TikTok Creators Sue US Government Over Potential Nationwide Ban

Eight TikTok content makers sued the U.S. government on Tuesday, protesting a new law that could ban the popular social media platform across the country if its Chinese parent company doesn't sell its shares within a year.

Legal representatives for the creators said that the law violates users' First Amendment rights to free speech. This was similar to what TikTok said in a different case it filed the week before. In this case, a rancher from Texas, an advocate for LGBTQ rights in Arizona, and a business owner who sells skin care products on TikTok Shop are all named as content creators.
According to the lawsuit, these artists depend on TikTok a lot as a way to express themselves, learn new things, support causes, and make a living. They say that the new law would take away a special way for them and other people to express themselves and talk to each other.

The case was filed in a Washington appeals court, and TikTok is paying for the lawyers' fees in its entirety. The company says that the law would make it impossible for them to do business in the U.S. in terms of money, technology, and the law.

Federal law says that TikTok's parent company has to sell the platform to a qualified buyer within nine months. If a sale is already in progress, the deadline could be pushed back by three months. TikTok and ByteDance, on the other hand, say that it would not be possible to separate the U.S. TikTok site from the global TikTok network, which has 1 billion users.

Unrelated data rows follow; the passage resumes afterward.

(* ===== verification/CoinsProofs.v ===== *)
(** * Properties of the amounts of package coins

    Conversions between standard and smallest units are exact on validated
    amounts, rounding stays within half a unit, validation accepts exactly the
    documented amounts, and the precision error of [ToETH] cannot occur. *)

From stdpp Require Import base gmap list strings.
From Stdlib Require Import ZArith.
From S2P Require Import Prelude Coins RefApd.

Open Scope Z_scope.
Open Scope go_scope.

(** A finite amount greater than zero whose exponent is an exponent of apd. *)
Record positiveAmount (d : Decimal) : Prop := {
  pa_form : dForm d = Finite;
  pa_neg : dNegative d = false;
  pa_coeff : 0 < dCoeff d;
  pa_exp : - apdMaxExponent + 255 ≤ dExponent d ≤ apdMaxExponent - 255
}.

(** ** Exponents *)

(** The overflow test of [increaseExponent] is exact: it panics if and only if
    the new exponent is not an int32. *)
Lemma increaseExponent_spec n delta : in_int32 (dExponent n) → in_uint8 delta →
  increaseExponent n delta =
    if dExponent n + delta <=? int32_max
    then Done (setExponent (dExponent n + delta) n) else Panicked "overflow".
Proof.
  unfold in_int32, in_uint8, increaseExponent, int32_min, int32_max. intros He Hd.
  destruct (Z.leb_spec (dExponent n + delta) (2 ^ 31 - 1)).
  - rewrite wrap32_id by (unfold in_int32, int32_min, int32_max; lia).
    by destruct (Z.ltb_spec (dExponent n + delta) (dExponent n)); [lia |].
  - replace (wrap32 (dExponent n + delta)) with (dExponent n + delta - 2 ^ 32).
    + by destruct (Z.ltb_spec (dExponent n + delta - 2 ^ 32) (dExponent n)); [| lia].
    + unfold wrap32. rewrite <- (Z_mod_plus_full (_ + 2 ^ 31) (-1)), Z.mod_small; lia.
Qed.
(* ===== verification/Types.v ===== *)
(** * Shared types (packages common and common/types)

    Environments and their timeouts, swap statuses, hashes, Ethereum assets and
    offers.  The third-party parts (semver, sha3, the checksummed hex form of an
    address) are the class [TypesLib]. *)

From stdpp Require Import base gmap list strings pretty.
From Stdlib Require Import ZArith Strings.Byte Strings.Ascii.
From S2P Require Import Prelude Coins.

Open Scope Z_scope.
Open Scope go_scope.

(** ** common/network.go *)

Inductive Environment : Type := Undefined | Mainnet | Stagenet | Development | Bootnode.

#[global] Instance env_eq_dec : EqDecision Environment.
Proof. solve_decision. Defined.

Definition Environment_String (env : Environment) : string :=
  match env with
  | Mainnet => "mainnet"
  | Stagenet => "stagenet"
  | Development => "dev"
  | Bootnode => "bootnode"
  | Undefined => "undefined"
  end.

(** [strings.ToLower] on ASCII text. *)
Definition lowerAscii (c : ascii) : ascii :=
  let n := N_of_ascii c in
  if ((65 <=? n) && (n <=? 90))%N then ascii_of_N (n + 32) else c.

Fixpoint stringsToLower (s : string) : string :=
  match s with
  | EmptyString => EmptyString
  | String c s' => String (lowerAscii c) (stringsToLower s')
  end.

Definition NewEnv (envStr : string) : result Environment :=
  let s := stringsToLower envStr in
  if bool_decide (s = "mainnet") then Ok Mainnet
  else if bool_decide (s = "stagenet") then Ok Stagenet
  else if bool_decide (s = "dev") then Ok Development
  else if bool_decide (s = "bootnode") then Ok Bootnode
  else Err (errorf "unknown environment").

(** ** common/config.go: durations are nanoseconds ([time.Duration]). *)

Definition Second : Z := 1000000000.
Definition Minute : Z := 60 * Second.
Definition Hour : Z := 60 * Minute.

Definition SwapTimeoutFromEnv (env : Environment) : outcome Z :=
  match env with
  | Mainnet | Stagenet => Done Hour
  | Development => Done (2 * Minute)
  | _ => Panicked "invalid environment"
  end.

Definition DefaultMoneroPortFromEnv (env : Environment) : outcome Z :=
  match env with
  | Mainnet => Done 18081
  | Stagenet => Done 38081
  | Development => Done 18081
  | _ => Panicked "invalid environment"
  end.

Definition ChainNameFromEnv (env : Environment) : outcome string :=
  match env with
  | Development => Done "ganache"
  | Stagenet => Done "sepolia"
  | Mainnet => Done "mainnet"
  | Bootnode => Done "bootnode"
  | Undefined => Panicked "invalid environment"
  end.

(** ** common/utils.go *)

(** [Reverse]: the loop fills position [i] with [s[l-i-1]]. *)
Definition Reverse (s : bytes) : bytes :=
  map (fun i => nth (length s - i - 1) s x00) (seq 0 (length s)).

(** ** common/types/status.go *)

Inductive Status : Type :=
| UnknownStatus | ExpectingKeys | KeysExchanged | ETHLocked | XMRLocked | ContractReady
| SweepingXMR | CompletedSuccess | CompletedRefund | CompletedAbort.

#[global] Instance status_eq_dec : EqDecision Status.
Proof. solve_decision. Defined.

Definition unknownString : string := "unknown".

Definition NewStatus (str : string) : Status :=
  if bool_decide (str = "ExpectingKeys") then ExpectingKeys
  else if bool_decide (str = "KeysExchanged") then KeysExchanged
  else if bool_decide (str = "ETHLocked") then ETHLocked
  else if bool_decide (str = "XMRLocked") then XMRLocked
  else if bool_decide (str = "ContractReady") then ContractReady
  else if bool_decide (str = "SweepingXMR") then SweepingXMR
  else if bool_decide (str = "Success") then CompletedSuccess
  else if bool_decide (str = "Refunded") then CompletedRefund
  else if bool_decide (str = "Aborted") then CompletedAbort
  else UnknownStatus.

Definition Status_String (s : Status) : string :=
  match s with
  | ExpectingKeys => "ExpectingKeys"
  | KeysExchanged => "KeysExchanged"
  | ETHLocked => "ETHLocked"
  | XMRLocked => "XMRLocked"
  | ContractReady => "ContractReady"
  | SweepingXMR => "SweepingXMR"
  | CompletedSuccess => "Success"
  | CompletedRefund => "Refunded"
  | CompletedAbort => "Aborted"
  | UnknownStatus => unknownString
  end.

Definition Status_UnmarshalText (data : string) : result Status :=
  let newStatus := NewStatus data in
  if bool_decide (newStatus = UnknownStatus) then Err (errorf "unknown status")
  else Ok newStatus.

Definition Status_MarshalText (s : Status) : result string :=
  let textStr := Status_String s in
  if bool_decide (textStr = unknownString) then Err (errorf "unknown status")
  else Ok textStr.

Definition IsOngoing (s : Status) : outcome bool :=
  match s with
  | ExpectingKeys | KeysExchanged | ETHLocked | XMRLocked | ContractReady | SweepingXMR =>
      Done true
  | UnknownStatus => Panicked "swap should not have UnknownStatus"
  | _ => Done false
  end.

(** ** common/types/hash.go *)

Definition IsHashZero (h : Hash) : bool := bool_decide (h = EmptyHash).

Definition hexDigit (c : ascii) : option N :=
  let n := N_of_ascii c in
  if ((48 <=? n) && (n <=? 57))%N then Some (n - 48)%N
  else if ((97 <=? n) && (n <=? 102))%N then Some (n - 87)%N
  else if ((65 <=? n) && (n <=? 70))%N then Some (n - 55)%N
  else None.

(** [hex.DecodeString] *)
Fixpoint hexDecodeString (s : string) : result bytes :=
  match s with
  | EmptyString => Ok []
  | String a (String b s') =>
      match hexDigit a, hexDigit b with
      | Some x, Some y =>
          match Byte.of_N (16 * x + y), hexDecodeString s' with
          | Some c, Ok r => Ok (c :: r)
          | _, Err e => Err e
          | None, _ => Err (errorf "encoding/hex: invalid byte")
          end
      | _, _ => Err (errorf "encoding/hex: invalid byte")
      end
  | String _ EmptyString => Err (errorf "encoding/hex: odd length hex string")
  end.

(** [hex.EncodeToString] *)
Definition hexChar (n : N) : ascii :=
  if (n <? 10)%N then ascii_of_N (48 + n) else ascii_of_N (87 + n).

Fixpoint hexEncodeToString (b : bytes) : string :=
  match b with
  | [] => EmptyString
  | c :: r =>
      String (hexChar (Byte.to_N c / 16))
        (String (hexChar (Byte.to_N c mod 16)) (hexEncodeToString r))
  end.

(** [strings.TrimPrefix] *)
Fixpoint stringsDrop (n : nat) (s : string) : string :=
  match n, s with
  | S n', String _ s' => stringsDrop n' s'
  | _, _ => s
  end.

Definition stringsTrimPrefix (s p : string) : string :=
  if isPrefix p s then stringsDrop (String.length p) s else s.

Definition HexToHash (s : string) : result Hash :=
  if bool_decide (s = "") then Ok EmptyHash
  else
    match hexDecodeString (stringsTrimPrefix s "0x") with
    | Err e => Err e
    | Ok h => if bool_decide (length h = hashLen) then Ok h else Err (errorf "invalid len hash")
    end.

(** ** common/types/ethasset.go: [type EthAsset ethcommon.Address] *)

Definition EthAssetETH : Address := zeroAddress.
Definition IsETH (asset : Address) : bool := bool_decide (asset = EthAssetETH).
Definition IsToken (asset : Address) : bool := negb (IsETH asset).

(** The third-party functions the types use. *)
Class TypesLib := {
  Version : Type;
  Version_eq_dec : EqDecision Version;
  versionString : Version → string;
  versionGreaterThan : Version → Version → bool;
  CurOfferVersion : Version;
  CurInfoVersion : Version;
  sha3Sum256 : bytes → Hash;
  addressHex : Address → string;
  isHexAddress : string → bool;
  hexToAddress : string → Address
}.
#[export] Existing Instance Version_eq_dec.

(** What the code relies on of go-ethereum's documentation of addresses. *)
Class AddressSpec `{TypesLib} : Prop := {
  addressHex_prefix a : ∃ s, addressHex a = ("0x" +:+ s)%string;
  isHexAddress_hex a : wf_address a → isHexAddress (addressHex a) = true;
  hexToAddress_hex a : wf_address a → hexToAddress (addressHex a) = a
}.

Section asset.
Context `{TypesLib}.

Definition EthAsset_String (asset : Address) : string :=
  if IsETH asset then "ETH" else ("ERC20@" +:+ addressHex asset)%string.

Definition EthAsset_MarshalText (asset : Address) : result string :=
  if IsETH asset then Ok "ETH"%string else Ok (addressHex asset).

Definition EthAsset_UnmarshalText (input : string) : result Address :=
  if bool_decide (input = "ETH") then Ok EthAssetETH
  else
    let inputStr := stringsTrimPrefix input "ERC20@" in
    if isHexAddress inputStr then Ok (hexToAddress inputStr)
    else Err (errorf "invalid asset value").

End asset.

(** ** common/types/offer.go *)

Definition maxOfferValue : Decimal := apdNew 1 3.

Definition errOfferVersionMissing : error :=
  Sentinel "errOfferVersionMissing" "required 'version' field missing in offer".
Definition errOfferIDNotSet : error :=
  Sentinel "errOfferIDNotSet" "'offerID' is not set".
Definition errExchangeRateNil : error :=
  Sentinel "errExchangeRateNil" "'exchangeRate' is not set".
Definition errMinGreaterThanMax : error :=
  Sentinel "errMinGreaterThanMax" "'minAmount' must be less than or equal to 'maxAmount'".

(** Pointer fields may be nil. *)
Record Offer `{TypesLib} : Type := mkOffer {
  oVersion : Version;
  oID : Hash;
  oProvides : string;
  oMinAmount : option Decimal;
  oMaxAmount : option Decimal;
  oExchangeRate : option Decimal;
  oEthAsset : Address;
  oNonce : Z
}.

Record OfferExtra : Type := NewOfferExtra { oeUseRelayer : bool }.

(** Dereferencing a pointer. *)
Definition deref {A} (p : option A) : outcome A :=
  match p with
  | Some a => Done a
  | None => Panicked "nil pointer dereference"
  end.

Section offer.
Context `{Apd} `{TypesLib}.

Definition bytesOfString (s : string) : bytes := String.list_byte_of_string s.

Definition setOfferID (id : Hash) (o : Offer) : Offer :=
  mkOffer _ (oVersion o) id (oProvides o) (oMinAmount o) (oMaxAmount o) (oExchangeRate o)
    (oEthAsset o) (oNonce o).

Definition setOfferMin (v : option Decimal) (o : Offer) : Offer :=
  mkOffer _ (oVersion o) (oID o) (oProvides o) v (oMaxAmount o) (oExchangeRate o)
    (oEthAsset o) (oNonce o).

Definition setOfferMax (v : option Decimal) (o : Offer) : Offer :=
  mkOffer _ (oVersion o) (oID o) (oProvides o) (oMinAmount o) v (oExchangeRate o)
    (oEthAsset o) (oNonce o).

Definition Offer_hash (o : Offer) : outcome Hash :=
  minAmount <~ deref (oMinAmount o) ;;
  maxAmount <~ deref (oMaxAmount o) ;;
  exchangeRate <~ deref (oExchangeRate o) ;;
  let b := bytesOfString (versionString (oVersion o)) ++ bytesOfString (oProvides o) in
  let b := b ++ bytesOfString "," ++ bytesOfString (apdText minAmount) in
  let b := b ++ bytesOfString "," ++ bytesOfString (apdText maxAmount) in
  let b := b ++ bytesOfString "," ++ bytesOfString (apdText exchangeRate) in
  let b := b ++ bytesOfString "," ++ bytesOfString (EthAsset_String (oEthAsset o)) in
  let b := b ++ bytesOfString "," ++ bytesOfString (pretty (oNonce o)) in
  Done (sha3Sum256 b).

Definition Offer_setID (o : Offer) : outcome Offer :=
  if negb (IsHashZero (oID o)) then Panicked "offer ID is already set"
  else h <~ Offer_hash o ;; Done (setOfferID h o).

(** [nonce] is the big-endian integer of the eight random bytes. *)
Definition NewOffer (nonce : Z) (coin : string) (minAmount maxAmount exRate : Decimal)
    (ethAsset : Address) : outcome Offer :=
  Offer_setID
    (mkOffer _ CurOfferVersion EmptyHash coin (Some (apdReduce minAmount))
       (Some (apdReduce maxAmount)) (Some (apdReduce exRate)) ethAsset nonce).

Definition IsSet (o : Offer) : bool :=
  negb (IsHashZero (oID o)) && negb (bool_decide (oProvides o = ""))
  && bool_decide (is_Some (oMinAmount o)) && bool_decide (is_Some (oMaxAmount o))
  && bool_decide (is_Some (oExchangeRate o)).

(** The error, if any, and the offer with its amounts as [ValidatePositive]
    reduced them. *)
Definition Offer_validate (o : Offer) : outcome (option error * Offer) :=
  if IsHashZero (oID o) then Done (Some errOfferIDNotSet, o)
  else
  let '(err, minAmount) := ValidatePositive "minAmount" NumMoneroDecimals (oMinAmount o) in
  let o := setOfferMin minAmount o in
  match err with Some e => Done (Some e, o) | None =>
  let '(err, maxAmount) := ValidatePositive "maxAmount" NumMoneroDecimals (oMaxAmount o) in
  let o := setOfferMax maxAmount o in
  match err with Some e => Done (Some e, o) | None =>
  minAmount <~ deref (oMinAmount o) ;;
  maxAmount <~ deref (oMaxAmount o) ;;
  if 0 <? apdCmp minAmount maxAmount then Done (Some errMinGreaterThanMax, o)
  else
  match oExchangeRate o with
  | None => Done (Some errExchangeRateNil, o)
  | Some exchangeRate =>
      match ToETH exchangeRate minAmount with
      | Err e => Done (Some e, o)
      | Ok minAmtAsETH =>
          relayerFee <~ RelayerFeeETH ;;
          if apdCmp minAmtAsETH relayerFee <=? 0
          then Done (Some (errorf "min amount must be greater than the relayer fee"), o)
          else if 0 <? apdCmp maxAmount maxOfferValue
          then Done (Some (errorf "exceeds max offer amount"), o)
          else
            h <~ Offer_hash o ;;
            if negb (bool_decide (oID o = h))
            then Done (Some (errorf "hash of offer fields does not match offer ID"), o)
            else Done (None, o)
      end
  end end end.

(** encoding/json and the struct validator, applied to the version struct and
    to the plain structure of an offer. *)
Context (jsonUnmarshalVersion : bytes → result (option Version))
        (jsonUnmarshalOffer : bytes → result Offer)
        (validateStruct : Offer → option error)
        (jsonMarshalOffer : Offer → result bytes).

(** [Offer.UnmarshalJSON], with [vjson.UnmarshalStruct] on the plain struct. *)
Definition Offer_UnmarshalJSON (data : bytes) : outcome (result Offer) :=
  match jsonUnmarshalOffer data with
  | Err e => Done (Err e)
  | Ok o =>
      match validateStruct o with
      | Some e => Done (Err e)
      | None =>
          r <~ Offer_validate o ;;
          Done (match r.1 with Some e => Err e | None => Ok r.2 end)
      end
  end.

Definition Offer_MarshalJSON (o : Offer) : outcome (result bytes) :=
  r <~ Offer_validate o ;;
  match r.1 with
  | Some e => Done (Err e)
  | None =>
      match validateStruct r.2 with
      | Some e => Done (Err e)
      | None => Done (jsonMarshalOffer r.2)
      end
  end.

(** [vjson.UnmarshalStruct(jsonData, o)] calls [o.UnmarshalJSON] and validates
    the struct tags again. *)
Definition UnmarshalOffer (jsonData : bytes) : outcome (result Offer) :=
  match jsonUnmarshalVersion jsonData with
  | Err e => Done (Err e)
  | Ok None => Done (Err errOfferVersionMissing)
  | Ok (Some v) =>
      if versionGreaterThan v CurOfferVersion then Done (Err (errorf "offer version not supported"))
      else
        o <~? Offer_UnmarshalJSON jsonData ;;
        match validateStruct o with
        | Some e => Done (Err e)
        | None => Done (Ok o)
        end
  end.

End offer.
(* ===== verification/TypesProofs.v ===== *)
(** * Theorems on the shared types: offers, statuses, assets, environments *)

From stdpp Require Import base gmap list strings pretty.
From Stdlib Require Import ZArith Strings.Byte Strings.Ascii.
From S2P Require Import Prelude Coins RefApd CoinsProofs Types.

Open Scope Z_scope.
Open Scope go_scope.

(** What the decoder of [coins.ExchangeRate] establishes. *)
Record rateOk (r : Decimal) : Prop := {
  rate_form : dForm r = Finite;
  rate_neg : dNegative r = false;
  rate_pos : 0 < dCoeff r;
  rate_exp : - MaxExchangeRateDecimals ≤ dExponent r
}.

(** The promise of an accepted offer, at the scale of piconeros for amounts,
    10^-6 for the rate and wei for their product. *)
Record offerSound `{Apd} `{TypesLib} (o : Offer) : Prop := {
  sound_amounts : ∃ mn mx r, oMinAmount o = Some mn ∧ oMaxAmount o = Some mx ∧
    oExchangeRate o = Some r ∧
    0 < scaled 12 mn ≤ scaled 12 mx ∧ scaled 12 mx ≤ 1000 * 10 ^ 12 ∧
    RelayerFeeWei < scaled 12 mn * scaled 6 r;
  sound_id : oID o ≠ EmptyHash ∧ Offer_hash o = Done (oID o)
}.

(** Offers as the offer manager keeps them: validated, so that validating again changes
    nothing, with amounts that apd writes exactly. *)
Record offerOnWire `{Apd} `{TypesLib} (o : Offer) : Prop := {
  ow_valid : Offer_validate o = Done (None, o);
  ow_provides : oProvides o = ProvidesXMR ∨ oProvides o = ProvidesETH;
  ow_min d : oMinAmount o = Some d → exactDecimal d;
  ow_max d : oMaxAmount o = Some d → exactDecimal d;
  ow_rate r : oExchangeRate o = Some r → rateOnWire r;
  ow_asset : wf_address (oEthAsset o)
}.

Section offers.
Context `{AS : ApdSpec} `{TL : TypesLib}.

Lemma pow_pos k : 0 ≤ k → 0 < 10 ^ k.
Proof. intros. apply Z.pow_pos_nonneg; lia. Qed.

Lemma scaled_pos k d : dNegative d = false → 0 < dCoeff d → 0 ≤ dExponent d + k →
  0 < scaled k d.
Proof. intros Hn Hc He. unfold scaled. rewrite Hn. pose proof (pow_pos _ He). nia. Qed.

(** The product of two positive decimals at the sum of the scales. *)
Lemma scaled_mul j k x y : dNegative x = false → dNegative y = false →
  0 ≤ dExponent x + j → 0 ≤ dExponent y + k →
  scaled j x * scaled k y = dCoeff x * dCoeff y * 10 ^ (dExponent x + dExponent y + (j + k)).
Proof.
  intros Hx Hy Hj Hk. unfold scaled. rewrite Hx, Hy.
  replace (dExponent x + dExponent y + (j + k))
    with ((dExponent x + j) + (dExponent y + k)) by lia.
  rewrite (Z.pow_add_r 10 (dExponent x + j)) by lia. ring.
Qed.

Lemma cmp_le x y k : dForm x = Finite → dForm y = Finite →
  0 ≤ dExponent x + k → 0 ≤ dExponent y + k →
  (apdCmp x y ≤ 0 ↔ scaled k x ≤ scaled k y).
Proof.
  intros. rewrite (cmp_finite x y k) by auto.
  destruct (Z.compare_spec (scaled k x) (scaled k y)); lia.
Qed.

(** What [ValidatePositive] leaves in an accepted field. *)
Lemma ValidatePositive_field name m v v' : (∀ d, v = Some d → 0 ≤ dCoeff d) →
  ValidatePositive name m v = (None, v') →
  ∃ d, v' = Some d ∧ dForm d = Finite ∧ dNegative d = false ∧ 0 < dCoeff d ∧ - m ≤ dExponent d.
Proof.
  intros Hc Hv. destruct v as [v|]; [|discriminate].
  apply ValidatePositive_inv in Hv as (Hf & Hn & Hz & -> & _ & He).
  specialize (Hc v eq_refl). exists (apdReduce v).
  rewrite reduce_form, reduce_neg. split_and!; auto. apply reduce_pos; [done | lia].
Qed.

A rancher from Texas who used TikTok to promote his goods and build an online community is one of the creators being sued. He was worried that losing TikTok would make it hard for him to make a living. Another author, who runs a cookie business, stressed that there is no proof that her information is in danger.

The creators want a court order saying the law is unconstitutional and an injunction stopping the Attorney General from applying it. There have been requests for comment on the situation, but the Department of Justice has not yet replied.